(** [RuntimeController.command] *)
Definition command_on (c : ControlCall) : M S AuditRecord :=
  _ ← lift (raise_if (negb (can_operate c.(cl_actor))) (PermissionError "operator or admin role is required"));
  _ ← lift (raise_if (str_blank c.(cl_key)) (ValueError "idempotency key is required"));
  existing ← store.(co_audit_record) c.(cl_key);
  match existing with
  | Some r => lift (answered r c)
  | None =>
      _ ← lift (raise_if (negb c.(cl_confirmed)) (PermissionError "explicit confirmation is required"));
      previous ← store.(co_worker_state) c.(cl_market);
      _ ← lift (raise_if (bool_decide (c.(cl_command) = DRAIN) && negb (bool_decide (previous = RUNNING)))
                 (RuntimeError "only a running worker can drain"));
      _ ← when (negb (bool_decide (c.(cl_command) = REPAIR)) && negb durable) (store.(co_call_worker) c.(cl_market) c.(cl_command));
      requested_at ← lift (utc c.(cl_requested_at) "requested_at");
      let record := audit_of durable c previous requested_at in
      _ ← (if durable && negb (bool_decide (c.(cl_command) = REPAIR)) then store.(co_commit_queued_command) record
           else store.(co_commit_transition) record);
      mret record
  end.
End CommandOn.
(** [INSERT INTO auth.users ... ON CONFLICT(username) DO UPDATE ... RETURNING user_id] *)
Definition put_user (o : Outside) (user_id name hash role : string) : M AuthTables string :=
  t ← get_state;
  match user_named name t with
  | Some u =>
      _ ← set_users (update_where (fun u => u.(us_username) ==p name) (updated_user o hash role));
      mret u.(us_user_id)
  | None =>
      _ ← lift (unique us_user_id t.(at_users) user_id);
      _ ← set_users (fun rows => rows ++ [new_user o user_id name hash role]);
      mret user_id
  end.

Definition upsert_user (o : Outside) (username password role : string) : M AuthTables string :=
  _ ← lift (raise_if (negb (bool_decide (role ∈ ROLES))) (ValueError "invalid role"));
  let normalized := normalized_name username in
  _ ← lift (raise_if (str_empty normalized) (ValueError "username is required"));
  auth_transaction o (
    hash ← lift (hash_password scrypt password None o.(ou_salt));
    actual_id ← put_user o (o.(ou_uuid) 0%nat) normalized hash role;
    _ ← revoke_sessions o (fun s => s.(se_user_id) ==p actual_id);
    _ ← security_audit o (o.(ou_uuid) 1%nat) "user_upserted" (Some actual_id) (Some actual_id) None true (JObj [("role", JStr role)]);
    mret actual_id).

Definition disabled_user (o : Outside) (u : UserRow) : UserRow := {|
  us_user_id := u.(us_user_id); us_username := u.(us_username); us_password_hash := u.(us_password_hash); us_role := u.(us_role);
  us_active := false; us_created_at := u.(us_created_at); us_updated_at := o.(ou_db_now);
  us_password_changed_at := u.(us_password_changed_at) |}.

Definition disable_user (o : Outside) (username actor_id : string) : M AuthTables bool :=
  auth_transaction o (
    let name := normalized_name username in
    t ← get_state;
    let row := user_named name t in
    _ ← set_users (update_where (fun u => u.(us_username) ==p name) (disabled_user o));
    _ ← match row with
        | Some u => revoke_sessions o (fun s => s.(se_user_id) ==p u.(us_user_id))
        | None => mret tt
        end;
    _ ← security_audit o (o.(ou_uuid) 0%nat) "user_disabled" (Some actor_id) (us_user_id <$> row) None (negb (is_null row)) (JObj []);
    mret (negb (is_null row))).

(** *** Login *)

Definition throttled (name origin : string) (r : ThrottleRow) : bool := (r.(th_username) ==p name) && (r.(th_source_hash) ==p origin).
Definition throttle_of (name origin : string) (t : AuthTables) : option ThrottleRow := List.find (throttled name origin) t.(at_throttle).
Definition locked (r : option ThrottleRow) (now : Z) : bool :=
  match r with
  | Some r => match r.(th_locked_until) with Some until => now <? until | None => false end
  | None => false
  end.

(** The row after a failed attempt. *)
Definition failed_attempt (now : Z) (name origin : string) (throttle : option ThrottleRow) : ThrottleRow :=
  let '(failures, window_start) :=
    match throttle with
    | Some r => if now - r.(th_window_started_at) <=? self.(sc_failure_window) then (r.(th_failed_attempts) + 1, r.(th_window_started_at)) else (1, now)
    | None => (1, now)
    end in
  {| th_username := name; th_source_hash := origin; th_failed_attempts := failures; th_window_started_at := window_start;
     th_locked_until := if self.(sc_max_failures) <=? failures then Some (now + self.(sc_lockout)) else None |}.
(** [INSERT INTO auth.login_throttle ... ON CONFLICT(username,source_hash) DO UPDATE] *)
Definition put_throttle (r : ThrottleRow) (rows : list ThrottleRow) : list ThrottleRow :=
  let same := throttled r.(th_username) r.(th_source_hash) in
  if existsb same rows then update_where same (fun _ => r) rows else rows ++ [r].

Definition active_user_named (name : string) (t : AuthTables) : option UserRow :=
  List.find (fun u => (u.(us_username) ==p name) && u.(us_active)) t.(at_users).

(** Up to the decision on the password: the user's row, or the refusal. *)
Definition login_check (o : Outside) (normalized password origin : string) : M AuthTables (option UserRow) :=
  t ← get_state;
  let throttle := throttle_of normalized origin t in
  if locked throttle o.(ou_now) then
    _ ← security_audit o (o.(ou_uuid) 0%nat) "login_locked" None (Some normalized) (Some origin) false (JObj []);
    mret None
  else
    let row := active_user_named normalized t in
    verified ← lift (verify_password scrypt password (match row with Some u => u.(us_password_hash) | None => _DUMMY_PASSWORD_HASH end));
    match row, verified with
    | Some u, true => mret (Some u)
    | _, _ =>
        _ ← set_throttle (put_throttle (failed_attempt o.(ou_now) normalized origin throttle));
        _ ← security_audit o (o.(ou_uuid) 0%nat) "login_failed" None (Some normalized) (Some origin) false (JObj []);
        mret None
    end.

Definition new_session (o : Outside) (user_id origin : string) : SessionRow := {|
  se_session_id := o.(ou_uuid) 0%nat; se_user_id := user_id; se_token_hash := token_hash o.(ou_secret);
  se_created_at := o.(ou_db_now); se_expires_at := o.(ou_now) + self.(sc_session_ttl); se_revoked_at := None;
  se_last_seen_at := o.(ou_db_now); se_source_hash := origin |}.

(** After the decision: the throttle is cleared and the session issued. *)
Definition login_grant (o : Outside) (normalized origin : string) (row : UserRow) : M AuthTables AuthSession :=
  _ ← set_throttle (List.filter (fun r => negb (throttled normalized origin r)));
  t ← get_state;
  let s := new_session o row.(us_user_id) origin in
  _ ← lift (unique se_session_id t.(at_sessions) s.(se_session_id));
  _ ← lift (unique se_token_hash t.(at_sessions) s.(se_token_hash));
  _ ← set_sessions (fun rows => rows ++ [s]);
  _ ← security_audit o (o.(ou_uuid) 1%nat) "login_succeeded" (Some row.(us_user_id)) (Some row.(us_user_id)) (Some origin) true (JObj []);
  mret {| as_token := o.(ou_secret); as_actor := {| ac_actor_id := row.(us_user_id); ac_role := row.(us_role) |};
          as_username := normalized; as_expires_at := at_utc (o.(ou_now) + self.(sc_session_ttl)) |}.

Definition login (o : Outside) (username password source : string) : M AuthTables (option AuthSession) :=
  let normalized := normalized_name username in
  let origin := source_hash source in
  auth_transaction o (
    row ← login_check o normalized password origin;
    match row with
    | Some u => session ← login_grant o normalized origin u; mret (Some session)
    | None => mret None
    end).

(** *** Sessions *)

(** [FROM auth.sessions s JOIN auth.users u ON u.user_id=s.user_id WHERE
    s.token_hash=... AND s.revoked_at IS NULL AND s.expires_at>now() AND u.active=true] *)
Definition live_row (hash : string) (now : Z) (s : SessionRow) : bool :=
  (s.(se_token_hash) ==p hash) && is_null s.(se_revoked_at) && (now <? s.(se_expires_at)).
Definition live_users (hash : string) (now : Z) (t : AuthTables) : list UserRow :=
  s ← List.filter (live_row hash now) t.(at_sessions);
  List.filter (fun u => (u.(us_user_id) ==p s.(se_user_id)) && u.(us_active)) t.(at_users).

Definition seen (o : Outside) (s : SessionRow) : SessionRow := {|
  se_session_id := s.(se_session_id); se_user_id := s.(se_user_id); se_token_hash := s.(se_token_hash);
  se_created_at := s.(se_created_at); se_expires_at := s.(se_expires_at); se_revoked_at := s.(se_revoked_at);
  se_last_seen_at := o.(ou_db_now); se_source_hash := s.(se_source_hash) |}.

Definition session_actor (o : Outside) (token : string) (touch : bool) : M AuthTables (option Actor) :=
  auth_transaction o (
    t ← get_state;
    match live_users (token_hash token) o.(ou_db_now) t with
    | [] => mret None
    | u :: _ =>
        _ ← when touch (set_sessions (update_where (fun s => s.(se_token_hash) ==p token_hash token) (seen o)));
        mret (Some {| ac_actor_id := u.(us_user_id); ac_role := u.(us_role) |})
    end).

Definition session_username (o : Outside) (token : string) : M AuthTables (option string) :=
  auth_transaction o (t ← get_state; mret (us_username <$> head (live_users (token_hash token) o.(ou_db_now) t))).

Definition revoke_session (o : Outside) (token : string) (actor_id : option string) : M AuthTables unit :=
  auth_transaction o (
    _ ← revoke_sessions o (fun s => s.(se_token_hash) ==p token_hash token);
    security_audit o (o.(ou_uuid) 0%nat) "session_revoked" actor_id None None true (JObj [])).

(** *** API keys *)

Definition usable_key (hash : string) (now : Z) (k : ApiKeyRow) : bool :=
  (k.(ak_key_hash) ==p hash) && is_null k.(ak_revoked_at) && match k.(ak_expires_at) with None => true | Some e => now <? e end.
Definition used_key (o : Outside) (k : ApiKeyRow) : ApiKeyRow := {|
  ak_key_id := k.(ak_key_id); ak_name := k.(ak_name); ak_key_hash := k.(ak_key_hash); ak_actor_id := k.(ak_actor_id);
  ak_role := k.(ak_role); ak_created_at := k.(ak_created_at); ak_expires_at := k.(ak_expires_at); ak_revoked_at := k.(ak_revoked_at);
  ak_last_used_at := Some o.(ou_db_now) |}.

Definition authenticate_api_key (o : Outside) (key : string) : M AuthTables (option Actor) :=
  auth_transaction o (
    t ← get_state;
    let p := usable_key (token_hash key) o.(ou_db_now) in
    _ ← set_api_keys (update_where p (used_key o));
    mret ((fun k => {| ac_actor_id := k.(ak_actor_id); ac_role := k.(ak_role) |}) <$> head (List.filter p t.(at_api_keys)))).

Definition new_api_key (o : Outside) (key_id name hash actor_id role : string) : ApiKeyRow := {|
  ak_key_id := key_id; ak_name := name; ak_key_hash := hash; ak_actor_id := actor_id; ak_role := role;
  ak_created_at := o.(ou_db_now); ak_expires_at := None; ak_revoked_at := None; ak_last_used_at := None |}.

Definition create_api_key (o : Outside) (name actor_id role : string) : M AuthTables (string * string) :=
  _ ← lift (raise_if (negb (bool_decide (role ∈ ROLES))) (ValueError "invalid role"));
  let raw := "nd_" +:+ o.(ou_secret) in
  let key_id := o.(ou_uuid) 0%nat in
  auth_transaction o (
    t ← get_state;
    _ ← lift (unique ak_key_id t.(at_api_keys) key_id);
    _ ← lift (unique ak_name t.(at_api_keys) name);
    _ ← lift (unique ak_key_hash t.(at_api_keys) (token_hash raw));
    _ ← set_api_keys (fun rows => rows ++ [new_api_key o key_id name (token_hash raw) actor_id role]);
    _ ← security_audit o (o.(ou_uuid) 1%nat) "api_key_created" (Some actor_id) (Some key_id) None true
          (JObj [("name", JStr name); ("role", JStr role)]);
    mret (key_id, raw)).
--------------------------------------------------
▶ **Task**:
Stop at the line containing "(** [INSERT INTO auth.users". Please print exactly every line before it from the start of the records, plus that line itself, and nothing else.

▶ **Task result**:
(** [RuntimeController.command] *)
Definition command_on (c : ControlCall) : M S AuditRecord :=
  _ ← lift (raise_if (negb (can_operate c.(cl_actor))) (PermissionError "operator or admin role is required"));
  _ ← lift (raise_if (str_blank c.(cl_key)) (ValueError "idempotency key is required"));
  existing ← store.(co_audit_record) c.(cl_key);
  match existing with
  | Some r => lift (answered r c)
  | None =>
      _ ← lift (raise_if (negb c.(cl_confirmed)) (PermissionError "explicit confirmation is required"));
      previous ← store.(co_worker_state) c.(cl_market);
      _ ← lift (raise_if (bool_decide (c.(cl_command) = DRAIN) && negb (bool_decide (previous = RUNNING)))
                 (RuntimeError "only a running worker can drain"));
      _ ← when (negb (bool_decide (c.(cl_command) = REPAIR)) && negb durable) (store.(co_call_worker) c.(cl_market) c.(cl_command));
      requested_at ← lift (utc c.(cl_requested_at) "requested_at");
      let record := audit_of durable c previous requested_at in
      _ ← (if durable && negb (bool_decide (c.(cl_command) = REPAIR)) then store.(co_commit_queued_command) record
           else store.(co_commit_transition) record);
      mret record
  end.
End CommandOn.
(** [INSERT INTO auth.users ... ON CONFLICT(username) DO UPDATE ... RETURNING user_id] *)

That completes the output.